Conclusion and Discussion:
The concentrations found from various methods were within close proximity
(Table 1) and unknown samples concentrations were revealed from their absorbance at
508 nm. Concentration dilutions showed that the more diluted the less absorbance (Table
2). For Figure 2 and 3 it was evident that the absorption was highest around the midpoint
of 480 and 580, proving that substances that absorb light usually don’t absorb all
wavelengths and these graphs also showed the inverse relationship between absorbance
and % transmittance.
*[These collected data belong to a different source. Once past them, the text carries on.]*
(* ------------------------------------------------------------------ *)
(** ** run *)
(* ------------------------------------------------------------------ *)

Lemma append_not_self :
  forall s t, t <> EmptyString -> (s ++ t)%string <> s.
Proof.
  intros s t Ht Heq. apply (f_equal String.length) in Heq.
  rewrite length_append in Heq. destruct t; [contradiction | simpl in Heq; lia].
Qed.

Lemma create_vrt_for_factors_tif_runs :
  forall E USE_PYPROJ tif_path h,
    create_vrt_for_factors_tif E USE_PYPROJ tif_path h =
    (Ok (tif_path ++ ".vrt")%string,
     set_files
       (store (tif_path ++ ".vrt")
          (VrtFile
             (fst (describe (map snd (projection_factors USE_PYPROJ))
                            (buildvirtualraster E (files h) tif_path))))
          (store (tif_path ++ ".vrt")
             (VrtFile (buildvirtualraster E (files h) tif_path)) (files h)))
       h).
Proof.
  intros E USE_PYPROJ tif_path h.
  unfold create_vrt_for_factors_tif, bind, get_host, write_file, modify,
    read_file. simpl files. rewrite lookup_store_same. reflexivity.
Qed.

(** [run] past its guard. *)
Lemma run_unfold :
  forall E USE_PYPROJ fuel h,
    authid (canvas_crs h) <> "EPSG:4326"%string ->
    run E USE_PYPROJ fuel h =
    (raster_file_path <-
       create_factors_tif E USE_PYPROJ fuel (canvas_extent h) (canvas_crs h)
                          (canvas_mapUnitsPerPixel h) ;;
     vrt_path <- create_vrt_for_factors_tif E USE_PYPROJ raster_file_path ;;
     pushMessage (plugin_name E)
                 ("Raster written to " ++ raster_file_path) Success ;;;
     addMapLayer vrt_path (layer_name_of raster_file_path))
      (set_message_bar
         (message_bar h ++
          [Message (plugin_name E)
                   "Calculating projection factors for canvas..." Info]) h).
Proof.
  intros E USE_PYPROJ fuel h Hcrs. destruct h. simpl in Hcrs.
  unfold run. unfold bind at 1. unfold pushMessage at 1, modify at 1.
  unfold bind at 1. unfold get_host at 1. simpl.
  destruct (String.eqb_spec (authid canvas_crs0) "EPSG:4326") as [Heq | _];
    [contradiction |].
  reflexivity.
Qed.
(** * Threaded comments: the tree assembler, the visibility filter and the
      write path of [threadedcomments/models.py], embedded in Rocq.

    The file follows the Python module top to bottom: the markup constants,
    [dfs], the two managers ([ThreadedCommentManager] and
    [PublicThreadedCommentManager]) with [get_tree] and the per-object
    accessors, and the [save] method shared by the two model classes.

    The object-relational layer underneath belongs to the host framework.
    The parts of it that the module calls are written out in [Module ORM]
    (query sets) and [Module Model] (the clock, [Model.save],
    [QuerySet.get]) with the behaviour the framework documents.

    Python objects are mutable: [dfs] writes a [depth] attribute on the
    objects it is handed and returns those same objects.  Objects are
    therefore modelled with an address, and the attribute lives in a store
    keyed by address that is threaded through the traversal.

    The parent of a comment is a foreign key.  The tree assembler is first
    embedded over the stored keys, which is all it compares; a second
    embedding of the same lines fetches the parent row on every read of
    [.parent] and fails as the framework does when the key has no row.
    The two agree on every table whose parent keys all have rows. *)

From Stdlib Require Import ZArith Lia.
From stdpp Require Import base option list gmap strings.

Open Scope Z_scope.

(** ** Markup constants *)

Definition MARKDOWN : Z := 1.
Definition TEXTILE : Z := 2.
Definition REST : Z := 3.
Definition PLAINTEXT : Z := 5.

Definition MARKUP_CHOICES : list (Z * string) :=
  [ (MARKDOWN, "markdown"%string);
    (TEXTILE, "textile"%string);
    (REST, "restructuredtext"%string);
    (PLAINTEXT, "plaintext"%string) ].
(** X4.  Whatever the receiver, the arguments and the model: [ainvoke]
    counts the call when the receiver has a counter, and either raises
    without a request, or makes its initial request and at most two
    more.  A receiver without [call_count], as the
    [CompletionsInterceptor] the method is bound to, gets [AttributeError]
    and no request.  A keyword [messages] or [model], on a receiver and
    arguments that are otherwise in order, gets [TypeError] and no
    request.  When [ainvoke] returns a response, the completion is the
    content, the action is what the content decodes to, or the
    substitute [{action: error, params: {}}] when the content does not
    decode, and the usage record has its six keys with the three cache
    and image counts zero. *)
Theorem ainvoke_response_invariant (self : SmokeTest.receiver)
    (args : list SmokeTest.pyval) (kw : SmokeTest.kwargs) (h : list request) :
  let run := SmokeTest.ainvoke json_loads APP_URL py_str self args kw h in
  snd (fst run) = Entry.counted self
  /\ ((exists x, fst (fst run) = Raises x) /\ snd run = h
      \/ exists client model_name messages extra,
           Entry.reaches_request py_str self args kw client model_name messages
           /\ snd run
              = (h ++ initial_request model_name messages
                        (SmokeTest.kw_temperature kw) :: extra)%list
           /\ (List.length extra <= 2)%nat)
  /\ (SmokeTest.self_call_count self = None ->
      exists m, run = (Raises (AttributeError m), self, h))
  /\ (exists m,
         SmokeTest.ainvoke json_loads APP_URL py_str
           SmokeTest.CompletionsInterceptor args kw h
         = (Raises (AttributeError m), SmokeTest.CompletionsInterceptor, h))
  /\ (forall n client model_name messages,
         SmokeTest.self_call_count self = Some n ->
         SmokeTest.self_client self = Some client ->
         SmokeTest.self_model self = Some model_name ->
         SmokeTest.message_list py_str (SmokeTest.select_messages args)
         = Returns messages ->
         SmokeTest.kw_messages kw <> None \/ SmokeTest.kw_model kw <> None ->
         exists m, run = (Raises (TypeError m), Entry.counted self, h))
  /\ (forall resp,
         fst (fst run) = Returns resp ->
         SmokeTest.resp_completion resp = SmokeTest.resp_content resp
         /\ SmokeTest.resp_action resp
            = match json_loads (SmokeTest.resp_content resp) with
              | inl v => v
              | inr _ => SmokeTest.error_action
              end
         /\ map fst (SmokeTest.resp_usage resp) = map fst Normalizer.zero_usage
         /\ skipn 3 (SmokeTest.resp_usage resp) = skipn 3 Normalizer.zero_usage).
Proof.
  cbv zeta.
  assert (T : forall n client model_name messages,
             SmokeTest.self_call_count self = Some n ->
             SmokeTest.self_client self = Some client ->
             SmokeTest.self_model self = Some model_name ->
             SmokeTest.message_list py_str (SmokeTest.select_messages args)
             = Returns messages ->
             SmokeTest.kw_messages kw <> None \/ SmokeTest.kw_model kw <> None ->
             exists m,
               SmokeTest.ainvoke json_loads APP_URL py_str self args kw h
               = (Raises (TypeError m), Entry.counted self, h)).
  { intros n client model_name messages N C M L K.
    unfold SmokeTest.ainvoke, Entry.counted, SmokeTest.count_call.
    rewrite N. cbn [SmokeTest.self_client SmokeTest.self_model].
    rewrite L, C, M.
    destruct (SmokeTest.kw_messages kw), (SmokeTest.kw_model kw);
      try (eexists; reflexivity).
    destruct K as [K|K]; now elim K. }
  destruct (ainvoke_stops self args kw h)
    as [(client & model_name & messages & R)|(x & E & A)].
  - rewrite (ainvoke_reaches json_loads APP_URL client model_name py_str
               self args kw messages h R) in *.
    destruct (ainvoke_body_invariant json_loads APP_URL client model_name
                messages (SmokeTest.kw_temperature kw) h)
      as [(extra & S & L & _) I].
    cbn [fst snd]. repeat apply conj.
    + reflexivity.
    + right. exists client, model_name, messages, extra. auto.
    + intros N. destruct R as ([n N'] & _). congruence.
    + eexists. reflexivity.
    + exact T.
    + exact I.
  - rewrite E in *. cbn [fst snd]. repeat apply conj.
    + reflexivity.
    + left. eauto.
    + intros N. destruct (A N) as (m & -> & ->). eauto.
    + eexists. reflexivity.
    + exact T.
    + discriminate.
Qed.
(** ** Notions the properties are stated with *)

(** The three shapes of a directory that a path with a relative part
    can have as its parent: empty, the root, or a path ending with a
    file name. *)
Inductive dir_shape : list ascii -> Prop :=
| dir_empty : dir_shape []
| dir_root : dir_shape ["/"%char]
| dir_named c r : fs.is_sep c = false -> dir_shape (rev (c :: r)).

(** The file name [getOutPath] builds: the stem of the input, ["-SPC"],
    the extension of the input. *)
Definition new_name_l (inPath : string) : list ascii :=
  fst (fs.split_ext (fs.filename_l (fs.chars inPath)))
    ++ fs.chars "-SPC"
    ++ snd (fs.split_ext (fs.filename_l (fs.chars inPath))).

(** The name of a directory entry: not empty, without separator,
    neither ["."] nor [".."]. *)
Definition entry_name (n : string) : Prop :=
  n <> "" /\ forallb fs.not_sep (fs.chars n) = true /\ n <> "." /\ n <> "..".

(** What a run leaves in the record of calls. *)

Definition opened_for_reading (c : Call) : option string :=
  match c with
  | call_sf_open p mode _ => if mode =? SFM_READ then Some p else None
  | _ => None
  end.

Definition opened_for_writing (c : Call) : option (string * SF_INFO) :=
  match c with
  | call_sf_open p mode i => if mode =? SFM_WRITE then Some (p, i) else None
  | _ => None
  end.
(** * Profile commands of the Prefect CLI ([src/prefect/cli/profile.py])

    A shallow embedding of the commands [get], [set], [unset], [create],
    [rm], [rename] and [inspect], and the properties of the profile store
    and of the settings resolver that they implement.

    Python dictionaries keep insertion order and are objects with identity:
    the document [profiles] maps a profile name to a reference to the
    dictionary holding that profile's settings, and the dictionaries
    themselves live in a heap.  Strings are byte strings (UTF-8), values of
    settings are strings.  What the commands print on the console is left
    out, except for the message a command exits with and the values that
    [get], [ls] and [inspect] display. *)

From Stdlib Require Import Ascii Sorted.
From stdpp Require Import base list strings.

(** ** Python's insertion-ordered [dict] with [str] keys *)

Module PyDict.
(** The items in insertion order. *)
Abbreviation t V := (list (string * V)) (only parsing).

Section dict.
Context {V : Type}.

(** [list(d)]: the keys, in insertion order. *)
Definition keys (d : t V) : list string := d.*1.

(** [k in d] *)
Fixpoint contains (k : string) (d : t V) : bool :=
  match d with
  | [] => false
  | (k', _) :: d' => if String.eqb k k' then true else contains k d'
  end.

(** [d.get(k)]; [d[k]] is the same lookup, where [None] is a [KeyError]. *)
Fixpoint get (k : string) (d : t V) : option V :=
  match d with
  | [] => None
  | (k', v) :: d' => if String.eqb k k' then Some v else get k d'
  end.

(** [d[k] = v]: an existing key keeps its position, a new key goes last. *)
Fixpoint setitem (k : string) (v : V) (d : t V) : t V :=
  match d with
  | [] => [(k, v)]
  | (k', v') :: d' =>
      if String.eqb k k' then (k', v) :: d' else (k', v') :: setitem k v d'
  end.

(** The dictionary left by [d.pop(k)] or [del d[k]]: no binding of [k]
    stays. *)
Fixpoint remove (k : string) (d : t V) : t V :=
  match d with
  | [] => []
  | (k', v') :: d' =>
      if String.eqb k k' then remove k d' else (k', v') :: remove k d'
  end.

(** [d.pop(k)]: the value and the remaining dictionary; [None] is a
    [KeyError]. *)
Definition pop (k : string) (d : t V) : option (V * t V) :=
  match get k d with
  | Some v => Some (v, remove k d)
  | None => None
  end.

(** [{k: v for k, v in items}]: a dictionary built by inserting the items
    one after the other. *)
Definition of_items (items : list (string * V)) : t V :=
  fold_left (fun d kv => setitem kv.1 kv.2 d) items [].

(** A list of pairs is the contents of a dictionary when no key repeats. *)
Definition wf (d : t V) : Prop := NoDup (keys d).
End dict.
End PyDict.

(** ** [str.split] on a one-character separator *)

Fixpoint split_on (sep : ascii) (s : string) : list string :=
  match s with
  | EmptyString => [EmptyString]
  | String c s' =>
      if Ascii.eqb c sep then EmptyString :: split_on sep s'
      else match split_on sep s' with
           | hd :: tl => String c hd :: tl
           | [] => [String c EmptyString]
           end
  end.

(** Number of occurrences of a character, [s.count(c)]. *)
Fixpoint count_char (c : ascii) (s : string) : nat :=
  match s with
  | EmptyString => 0
  | String c' s' => (if Ascii.eqb c' c then 1 else 0) + count_char c s'
  end.

(** ** The state of a command

    [profiles] is the dictionary returned by [prefect.settings.load_profiles()]:
    profile name to a reference to that profile's dictionary of settings.
    [heap] holds the dictionary objects, a reference is an index into it.
    [file] is the document on disk. *)

Abbreviation settings := (PyDict.t string) (only parsing).
Abbreviation ref := nat (only parsing).

Record world : Type := World {
  profiles : PyDict.t ref;
  heap : list settings;
  file : list (string * settings)
}.

(** The dictionary a reference points to. *)
Definition deref (w : world) (r : ref) : settings := heap w !!! r.

(** The settings of profile [name] as the document shows them,
    [profiles[name]] read through the heap. *)
Definition settings_of (w : world) (name : string) : option settings :=
  deref w <$> PyDict.get name (profiles w).
(** * systemd-network-generator-hcloud: a shallow embedding of [main.go]

    The program runs once at boot.  It looks for an ethernet interface with
    link, temporarily brings one up with a link-local address when there is
    none, fetches the Hetzner Cloud metadata document, renders one
    systemd-networkd unit per physical entry into [/run/systemd/network],
    and finally takes the temporary interface down again.

    The development has three layers:
    - the pure parts of the program (the renderer and the interface scan),
      transcribed as functions on strings and lists;
    - the host (netlink, HTTP, YAML decoder, file system) as a record of
      outcomes, and a state monad over a world made of a file store and the
      trace of every call the program issued;
    - [writeConfigs] and [main] written in that monad, statement by
      statement as in the Go source.

    The definitions come first: the program, then the views in which its
    properties are stated, then a few sample hosts.  The proofs follow: the
    renderer and the scan, the monad and the two loops of [writeConfigs],
    the file store, the shapes of a run of [main], and the theorems. *)

From Stdlib Require Import ZArith Bool Ascii.
From stdpp Require Import gmap strings list sorting.

Local Open Scope Z_scope.

(** ** Go strings *)

(** A Go string is a sequence of bytes: [string] of 8-bit [ascii]. *)

Definition nl : string := String "010"%char "".

(** [strings.HasPrefix(s, prefix)]. *)
Definition HasPrefix (s prefix : string) : bool := String.prefix prefix s.

(** [strings.HasSuffix(s, suffix)]:
    [len(s) >= len(suffix) && s[len(s)-len(suffix):] == suffix]. *)
Definition HasSuffix (s suffix : string) : bool :=
  (String.length suffix <=? String.length s)%nat &&
  String.eqb
    (String.substring (String.length s - String.length suffix)
                      (String.length suffix) s)
    suffix.
(** ** What an accepted send does *)

Lemma sendMessage_inv (clk : Clock) (messageText : string) (st st' : State) (p : Pending) :
  sendMessage clk messageText st = (st', Some p) ->
  JsString.truthy (JsString.trim messageText) = true /\
  exists cur,
    currentConversationId st = Some cur /\
    JsString.truthy cur = true /\
    st' = setInputValue ""
            (setConversations
               (map (appendUser cur (userMessageOf clk messageText) messageText)
                    (conversations st))
               (setIsLoading true st)) /\
    p = {| request := {| message := fullMessage (currentConversation st) messageText;
                         agent_id := AGENT_ID;
                         user_id := "chatbot-user";
                         session_id := cur |};
           captured_id := cur |}.
Proof.
  unfold sendMessage.
  destruct (JsString.truthy (JsString.trim messageText)); simpl; [| discriminate].
  destruct (currentConversationId st) as [cur|]; [| discriminate].
  destruct (JsString.truthy cur) eqn:Hc; simpl; [| discriminate].
  intro H. inversion H; subst. split; [reflexivity |].
  exists cur. repeat split; assumption.
Qed.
As absorbance went up, transmittance went down and vice versa.
For Figure 4, 5, and 6 it was evident the decrease in absorbance as time goes by. The
more time the enzyme reacts before examined in the spectrophotometer the lower the
starting absorbance. For enzyme reactions, color absorption is immediate and the decline
is steady and relatively quick.
Overall this lab was to help understand the absorption of biomolecules and how
the spectrophotometer works. This lab was also to understand the correlation between
absorbance and wavelength. It was also to learn how to calculate concentration using
different methods and comparing their accuracy.
Literature Cited
Sparace, Salvatore, and Brandon Moore. "UV/Visible Absorption Spectroscopy." Biology
4341 Laboratory Manual: Biological Chemistry Laboratory Techniques.
Clemson: Clemson U, 2014. 11-24. Print.